Let’s assume Mahomes will get to 600 pass attempts (he had 580 last year). Now Sammy Watkins automatically becomes the WR1 in that system so he should see the standard 20-22% of targets. Stud tight end, Kelce, should see an uptick in his target volume, so let’s round it to 25-30% (he had 26% last year). Generally, in Andy Reid’s offenses the running backs see roughly 15% of targets, but for the sake of argument let’s bump it up to 20%.
Kelce 25-30% (150-180 targets)
Watkins 20-25% (120-150 targets)
Running backs 15-20% (90-120 targets)
That is a void of roughly 150 targets. Now Hill had 137 targets last year, so with the volume increase in the offense in general, that makes sense. When you take a step back and look at the massive void that is left, it puts into perspective that not only will regression be coming, but it could happen faster than anybody had anticipated.
So where will the 35% of targets go to? Demarcus Robinson? How about the second round pick out of Georgia, Mecole Hardman? Hardman had 35 catches his last year in college as a junior. Do fantasy owners expect him to suddenly learn an exotic offense and produce? Oh and to say that, “well if Calvin Ridley can step into the Falcon offense and produce so can Hardman” – Ridley, at Alabama, had double the amount of catches that Hardman has in his junior year at Georgia as well.
The fastest Cheetah on record was clocked at the Cincinnati zoo hitting a top speed of 61 mph. Expecting Robinson or Hardman to duplicate Hill’s production simply because of opportunity is like putting a hedgehog on a segway and yelling “go.”

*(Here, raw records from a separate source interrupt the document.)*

(* ===== verification/System.v ===== *)
(** * The module as a transition system

    What the cleanup of a transmit entry frees, the events that reach the
    module, and the invariants that hold in every reachable state. *)

From S2P Require Import Prelude Skb VmacDefs Kernel Tables Tx Dack Rx Netlink Clean TxSpec.
Section clean_spec.
Context `{Kernel}.
Implicit Types (s : kstate).

(** The buffers in the slots [i, i + n). *)
Definition slots (buf : list Z) (i : Z) (n : nat) : list Z := arr_get buf <$> seqZ i (Z.of_nat n).

Lemma slots_S buf i n : slots buf i (S n) = arr_get buf i :: slots buf (i + 1) n.
Proof.
  unfold slots. rewrite seqZ_cons by lia. cbn [fmap list_fmap]. f_equal. f_equal. f_equal; lia.
Qed.

Lemma free_frames_done n : forall i buf s,
  NoDup (slots buf i n) ->
  (forall q, q ∈ slots buf i n -> q <> 0 /\ is_Some (k_skbs s !! q)) ->
  exists m, free_frames n i buf s = Done tt (s <| k_skbs := m |>) /\
    (forall q, q ∈ slots buf i n -> m !! q = None) /\
    (forall q, q ∉ slots buf i n -> m !! q = k_skbs s !! q).
Proof.
  induction n as [|n IH]; intros i buf s Hnd Hlive; cbn [free_frames].
  - exists (k_skbs s). split; [by destruct s|]. split; [|done].
    intros q Hq. by apply not_elem_of_nil in Hq.
  - rewrite slots_S in *. inversion Hnd as [|? ? Hni Hnd']; subst.
    destruct (Hlive (arr_get buf i)) as [Hz [b Hb]]; [by left|].
    set (q0 := arr_get buf i) in *.
    destruct (IH (i + 1) buf (s <| k_skbs := delete q0 (k_skbs s) |>)) as (m & E & Hin & Hout).
    { done. }
    { intros q Hq. destruct (Hlive q) as [? ?]; [by right|]. split; [done|]. cbn.
      rewrite lookup_delete_ne; [done|]. by intros ->. }
    exists m. split_and!.
    + erewrite bind_done; [|by eapply kfree_skb_done]. exact E.
    + intros q [->|Hq]%elem_of_cons; [|by apply Hin].
      rewrite Hout by done. apply lookup_delete_eq.
    + intros q Hq. rewrite not_elem_of_cons in Hq. destruct Hq as [Hne Hq].
      rewrite Hout by done. cbn. by rewrite lookup_delete_ne.
Qed.

(** Each used slot holds the copy of exactly one kept frame. *)
Lemma used_slot_frame s p t enc sent j :
  buffer_ok s p t enc sent -> 0 <= j < used_slots t ->
  exists i, kept (length sent) i /\ Z.of_nat i mod WINDOW_TX = j.
Proof.
  intros Hok Hj. unfold used_slots in Hj. rewrite (bo_seq _ _ _ _ _ Hok) in Hj.
  unfold kept, WINDOW_TX in *.
  destruct (Z.ltb_spec (Z.of_nat (length sent)) 500) as [Hlt|Hge].
  - exists (Z.to_nat j). rewrite Z2Nat.id by lia. rewrite Z.mod_small by lia. lia.
  - set (n := Z.of_nat (length sent)) in *.
    pose proof (Z.mod_pos_bound (j - n) 500). pose proof (Z.div_mod (j - n) 500).
    exists (Z.to_nat (n - 500 + (j - n) mod 500)). rewrite Z2Nat.id by lia. split; [lia|].
    symmetry. apply Z.mod_unique with (- 1 - (j - n) / 500); lia.
Qed.

Lemma slots_kept s p t enc sent :
  buffer_ok s p t enc sent ->
  NoDup (slots (tx_retransmission_buffer t) 0 (Z.to_nat (used_slots t))) /\
  (forall q, q ∈ slots (tx_retransmission_buffer t) 0 (Z.to_nat (used_slots t)) <->
     exists i, kept (length sent) i /\
       arr_get (tx_retransmission_buffer t) (Z.of_nat i mod WINDOW_TX) = q).
Proof.
  intros Hok.
  assert (0 <= used_slots t) as Hu.
  { unfold used_slots, WINDOW_TX. rewrite (bo_seq _ _ _ _ _ Hok). case_tests. }
  unfold slots. rewrite Z2Nat.id by done. split.
  - apply NoDup_fmap_2_strong; [|apply NoDup_seqZ].
    intros j1 j2 [? ?]%elem_of_seqZ [? ?]%elem_of_seqZ E.
    destruct (used_slot_frame _ _ _ _ _ j1 Hok) as (i1 & K1 & E1); [lia|].
    destruct (used_slot_frame _ _ _ _ _ j2 Hok) as (i2 & K2 & E2); [lia|].
    rewrite <- E1, <- E2 in E |- *.
    by rewrite (bo_distinct _ _ _ _ _ Hok i1 i2 K1 K2 E).
  - intros q. rewrite list_elem_of_fmap. split.
    + intros (j & -> & Hj). apply elem_of_seqZ in Hj.
      destruct (used_slot_frame _ _ _ _ _ j Hok) as (i & Hi & <-); [lia|]. by exists i.
    + intros (i & Hi & <-). exists (Z.of_nat i mod WINDOW_TX). split; [done|].
      apply elem_of_seqZ. pose proof (slot_range (Z.of_nat i)).
      unfold used_slots, kept, WINDOW_TX in *. rewrite (bo_seq _ _ _ _ _ Hok).
      case_test; [|lia]. rewrite Z.mod_small; lia.
Qed.

(** The cleanup of the transmit entry of a stream. *)
Lemma cleanup_tx_done s p t enc sent :
  buffer_ok s p t enc sent -> table_ok tx_key (k_tx_mem s) (k_tx_enc s) ->
  tx_key t = enc -> tx_clean_enc t = enc ->
  exists s', cleanup_tx p s = Done tt s' /\ k_log s' = k_log s /\
    k_tx_mem s' = delete p (k_tx_mem s) /\
    hash_last (k_tx_enc s') (hash_min enc) = 0 /\
    (forall q, not_kept t (length sent) q -> k_skbs s' !! q = k_skbs s !! q) /\
    (forall i, kept (length sent) i ->
       k_skbs s' !! arr_get (tx_retransmission_buffer t) (Z.of_nat i mod WINDOW_TX) = None).
Proof.
  intros Hok Htab Hkey Hclean.
  set (t1 := t <| tx_clean_type := CLEAN_ENC_TX |>).
  set (s1 := s <| k_tx_mem := <[p := t1]> (k_tx_mem s) |>).
  destruct (slots_kept s p t enc sent Hok) as [Hnd Hin].
  destruct (free_frames_done (Z.to_nat (used_slots t)) 0 (tx_retransmission_buffer t) s1)
    as (m & E & Hgone & Hrest); [done| |].
  { intros q Hq. apply Hin in Hq as (i & Hi & <-).
    destruct (lookup_lt_is_Some_2 sent i) as [payload Hpl]; [apply Hi|].
    destruct (bo_copy _ _ _ _ _ Hok i payload Hpl Hi) as (? & b & Hb & _).
    split; [done|]. by exists b. }
  exists (s1 <| k_skbs := m |> <| k_tx_enc := hash_del (k_tx_enc s) p |>
             <| k_tx_mem := delete p (k_tx_mem s1) |>).
  split_and!; try done.
  - unfold cleanup_tx. erewrite bind_done by (apply get_tx_done; apply Hok).
    erewrite bind_done; [|reflexivity]. fold t1. fold s1. rewrite Hclean.
    unfold process, find_tx. kstep. change (k_tx_enc s1) with (k_tx_enc s).
    rewrite (bo_find _ _ _ _ _ Hok), decide_False by apply Hok.
    erewrite bind_done.
    2:{ apply get_tx_done; [apply Hok|apply lookup_insert_eq]. }
    change (used_slots t1) with (used_slots t).
    erewrite bind_done; [|exact E]. unfold hash_del_tx, vfree_tx. kstep. reflexivity.
  - cbn. apply delete_insert_eq.
  - cbn.
    pose proof (table_ok_del tx_key _ _ p Htab) as Hd.
    apply (hash_last_null tx_key _ _ _ Hd). rewrite bucket_hash_del.
    destruct (hash_last_found tx_key _ _ (hash_min enc) Htab) as [Eb _].
    { rewrite (bo_find _ _ _ _ _ Hok). apply Hok. }
    rewrite Eb, (bo_find _ _ _ _ _ Hok), filter_cons, decide_False by tauto. done.
  - intros q Hq. apply Hrest. intros Hin'. apply Hin in Hin' as (i & Hi & E').
    by apply (Hq i).
  - intros i Hi. apply Hgone. apply Hin. by exists i.
Qed.
End clean_spec.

Normally, we try to have the answers to fantasy football questions but how do you duplicate the perfect piece of a 10,000 piece puzzle? You can’t. So if Hill really does miss time and you draft Mahomes and are expecting similar results of the 2018 season – stop, it isn’t happening. If you are drafting Travis Kelce, understand that his upside is 15 touchdowns. If you are drafting Damien Williams, his upside is roughly 250-275 touches this year. I believe Hardman could have a Phillip Dorsett like season, around 40 catches and 400 yards. Robinson should not be rostered on any fantasy football team. An optimistic year for him would be 30 catches and 300 yards and that is being polite. No matter how the snaps and targets will play out if you are watching Andy Reid call plays from a Waffle House menu, let us hope he does it on a segway.